A transição da prática clínica para a investigação a tempo integral resulta frequentemente em rendimentos mais baixos e, após o doutoramento, normalmente não há aumento salarial, a menos que conduza a uma cátedra ou a uma progressão na carreira acadêmica. Estes fatores, juntamente com melhores oportunidades de financiamento da investigação e de desenvolvimento de carreira em países de maior grau de desenvolvimento, levam frequentemente os médicos-cientistas a abandonar os países de origem para os países de alta renda – um fenômeno conhecido como “fuga de cérebros”.

A busca e a manutenção de uma carreira como médico-cientista são significativamente dificultadas por barreiras estruturais, éticas e logísticas que obstruem os caminhos de carreira individuais e limitam avanços científicos e de saúde pública mais amplos. Esses desafios estão interligados a limitações socioeconômicas e de infraestrutura mais profundas, que criam um ambiente árduo para profissionais médicos que buscam se envolver em pesquisa clínica e/ou translacional.

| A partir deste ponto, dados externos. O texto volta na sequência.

Section WithPlatform.
Context `{Platform} `{WebApi}.

(** C10: on an input that is not a string, or a string of fewer than two
    dot-separated segments, [decodeJwt] returns [null] and does not throw;
    so it does on [null], on [undefined] and on the empty string. *)
Theorem decodeJwt_null_on_malformed (jwt : jsval) :
  (forall s, jwt <> Some (JStr s))
  \/ (exists s, jwt = Some (JStr s) /\ (length (split "." s) < 2)%nat) ->
  decodeJwt jwt = Ok JNull
  /\ decodeJwt (Some JNull) = Ok JNull
  /\ decodeJwt None = Ok JNull
  /\ decodeJwt (Some (JStr "")) = Ok JNull.
Proof.
  intros Hshape. repeat split.
  destruct Hshape as [Hother | (s & -> & Hshort)].
  - destruct jwt as [[] |]; try reflexivity. now destruct (Hother s).
  - unfold decodeJwt. destruct (negb (str_truthy s)); [ reflexivity | ].
    apply Nat.ltb_lt in Hshort. rewrite Hshort. reflexivity.
Qed.

(** [sha256Base64Url] computes the base64url encoding without padding of
    the SHA-256 hash of its input. *)
Lemma sha256Base64Url_spec (input : string) :
  sha256Base64Url input = base64url_nopad (sha256 (utf8 input)).
Proof.
  unfold sha256Base64Url. apply btoa_url_nopad.
Qed.

Lemma base36_truthy (octets : list Byte.byte) :
  octets <> [] -> str_truthy (base36 octets) = true.
Proof.
  destruct octets; [ contradiction | reflexivity ].
Qed.

(** Random octets as the device hands them out. *)
Lemma device_random (d : Device) (octets rest : list Byte.byte) (n : nat) :
  entropy d = (octets ++ rest)%list -> length octets = n ->
  device_answer _ (GetRandomValues n) d
  = (octets,
     mkPhone (upstream d) (prefs d) (ui d) (native d) rest (clock d) (opened d)).
Proof.
  intros Hentropy <-. cbn. rewrite Hentropy, <- app_assoc.
  rewrite take_app_length, drop_app_length. reflexivity.
Qed.

Section Flow.
Variable oidc custApi : jsval.
Variable loadCustomerProfile : jsval -> Prog unit.

(** The run of the second block of [startLogin] on a device, for a
    discovery document whose authorization endpoint has the text
    [endpoint]. *)
Lemma run_authorize (oidcJson : json) (endpoint : string) (d : Device)
    (rv rs rn more : list Byte.byte) :
  entropy d = (rv ++ rs ++ rn ++ more)%list ->
  length rv = 64%nat -> length rs = 24%nat -> length rn = 24%nat ->
  String_of (get_opt (Some oidcJson) "authorization_endpoint") = Ok endpoint ->
  let stored := JSON_stringify (pkce_record (base36 rv) (base36 rs) (base36 rn) (clock d)) in
  let page :=
    endpoint +:+ "?"
    +:+ URLSearchParams_toString
          [ ("client_id", CUSTOMER_ACCOUNTS_CLIENT_ID);
            ("response_type", "code");
            ("redirect_uri", REDIRECT_URI);
            ("scope", "openid email customer-account-api:full");
            ("state", base36 rs);
            ("nonce", base36 rn);
            ("code_challenge", base64url_nopad (sha256 (utf8 (base36 rv))));
            ("code_challenge_method", "S256") ] in
  run device (authorize oidcJson) d
  = (Ok tt,
     [ Step (GetRandomValues 64) rv; Step (GetRandomValues 24) rs;
       Step (GetRandomValues 24) rn; Step DateNow (clock d);
       Step (PrefSet K.PKCE stored) tt; Step (BrowserOpen page) tt ],
     mkPhone (upstream d) (<[K.PKCE := stored]> (prefs d)) (ui d) (native d) more
       (clock d) (opened d ++ [page])).
Proof.
  intros Hentropy Hv Hs Hn Hendpoint stored page.
  unfold authorize, randomString, mbind, Prog_bind, call.
  cbn [bind run device W_answer W_state].
  rewrite (device_random d rv (rs ++ rn ++ more) 64 Hentropy Hv).
  cbn [bind run device W_answer W_state].
  rewrite (device_random (mkPhone _ _ _ _ (rs ++ rn ++ more) _ _) rs (rn ++ more) 24
             eq_refl Hs).
  cbn [bind run device W_answer W_state].
  rewrite (device_random (mkPhone _ _ _ _ (rn ++ more) _ _) rn more 24 eq_refl Hn).
  unfold authorization_url. rewrite Hendpoint.
  cbn. rewrite sha256Base64Url_spec. reflexivity.
Qed.

(** The run of the head of [handleOAuthCallback] on a device whose store
    holds the record of a login. *)
Lemma run_read_verifier (d : Device) (st : jsval) (verifier state nonce : string) (now : Z) :
  let stored := JSON_stringify (pkce_record verifier state nonce now) in
  prefs d !! K.PKCE = Some stored ->
  str_truthy stored = true ->
  JSON_parse stored = Ok (pkce_record verifier state nonce now) ->
  str_truthy verifier = true ->
  truthy st = false \/ st = Some (JStr state) ->
  run device (read_verifier st) d
  = (Ok (Some (JStr verifier)), [Step (PrefGet K.PKCE) (Some stored)], d).
Proof.
  intros stored Hstored Htruthy Hparse Hverifier Hstate.
  unfold read_verifier, mbind, Prog_bind, call.
  cbn [bind run device W_answer W_state device_answer].
  rewrite Hstored. fold stored. rewrite Htruthy.
  unfold safeJsonParse. rewrite Hparse.
  cbn [pkce_record get_opt member assoc String.eqb Ascii.eqb Bool.eqb truthy json_truthy].
  unfold str_truthy in Hverifier. rewrite Hverifier. cbn [negb].
  destruct Hstate as [Hfalsy | ->].
  - rewrite Hfalsy, andb_false_r. reflexivity.
  - cbn [strict_eq]. rewrite String.eqb_refl, !andb_false_r. reflexivity.
Qed.

(** On a device a form whose values have a text is posted through the
    native plugin, first. *)
Lemma run_httpPostForm_native {A : Type} (url : jsval) (form : list (string * jsval))
    (address body : string) (k : json -> Prog A) (d : Device) :
  form_body form = Ok body ->
  String_of url = Ok address ->
  exists answer rest,
    (run device (bind (httpPostForm true url form) k) d).1.2
    = Step (NativeHttp (form_request address body)) answer :: rest.
Proof.
  intros Hbody Haddress.
  unfold httpPostForm, mbind, Prog_bind, call. rewrite Hbody, Haddress.
  cbn [lift bind run].
  destruct (W_answer device NativeResult (NativeHttp (form_request address body)) d)
    as [answer d1].
  match goal with
  | |- context [run device ?p d1] => destruct (run device p d1) as [[r t] d2]
  end.
  cbn. eauto.
Qed.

Os sistemas éticos e regulatórios também apresentam obstáculos significativos para os médicos-cientistas. Embora a supervisão ética seja crucial para manter a integridade da pesquisa, os processos de revisão ética em muitos países são aplicados de forma inconsistente, criando longos tempos de aprovação e obstáculos administrativos. Isso é especialmente problemático para jovens pesquisadores que precisam de aprovações de projetos em tempo hábil para avançar em suas carreiras e contribuir significativamente para a pesquisa em saúde. A falta de um processo simplificado e eficiente pode atrasar projetos de pesquisa indefinidamente, muitas vezes desencorajando cientistas em início de carreira de realizar pesquisas independentes.

Apesar dos obstáculos, o caminho para se tornar um médico-cientista é possível com planejamento estratégico e aproveitamento dos recursos disponíveis. Uma das etapas mais importantes é identificar potenciais mentores e oportunidades de networking. Conferências e eventos acadêmicos oferecem uma excelente plataforma para conhecer profissionais experientes e construir conexões. Mudanças culturais são igualmente vitais para fomentar um ambiente voltado para a pesquisa. Universidades e instituições de saúde devem priorizar a pesquisa, incentivar o engajamento do corpo docente e promover a colaboração interdisciplinar.

Médicos-cientistas devem ser reconhecidos como colaboradores essenciais para a inovação em saúde, estreitando a lacuna entre a prática clínica e a investigação científica. Parcerias internacionais podem fortalecer ainda mais a capacidade local e alinhar as prioridades de pesquisa às necessidades regionais.

Reformas na educação e na infraestrutura, aliadas a mudanças culturais e sistêmicas, podem posicionar os países para construir um pipeline sustentável de médicos-cientistas. Esses esforços exigem a colaboração entre governos, universidades, instituições de saúde e organizações internacionais.

Ao promover a inovação e priorizar práticas baseadas em evidências, os países podem equipar uma nova geração de médicos-cientistas para impulsionar avanços na saúde e contribuir significativamente para a saúde global.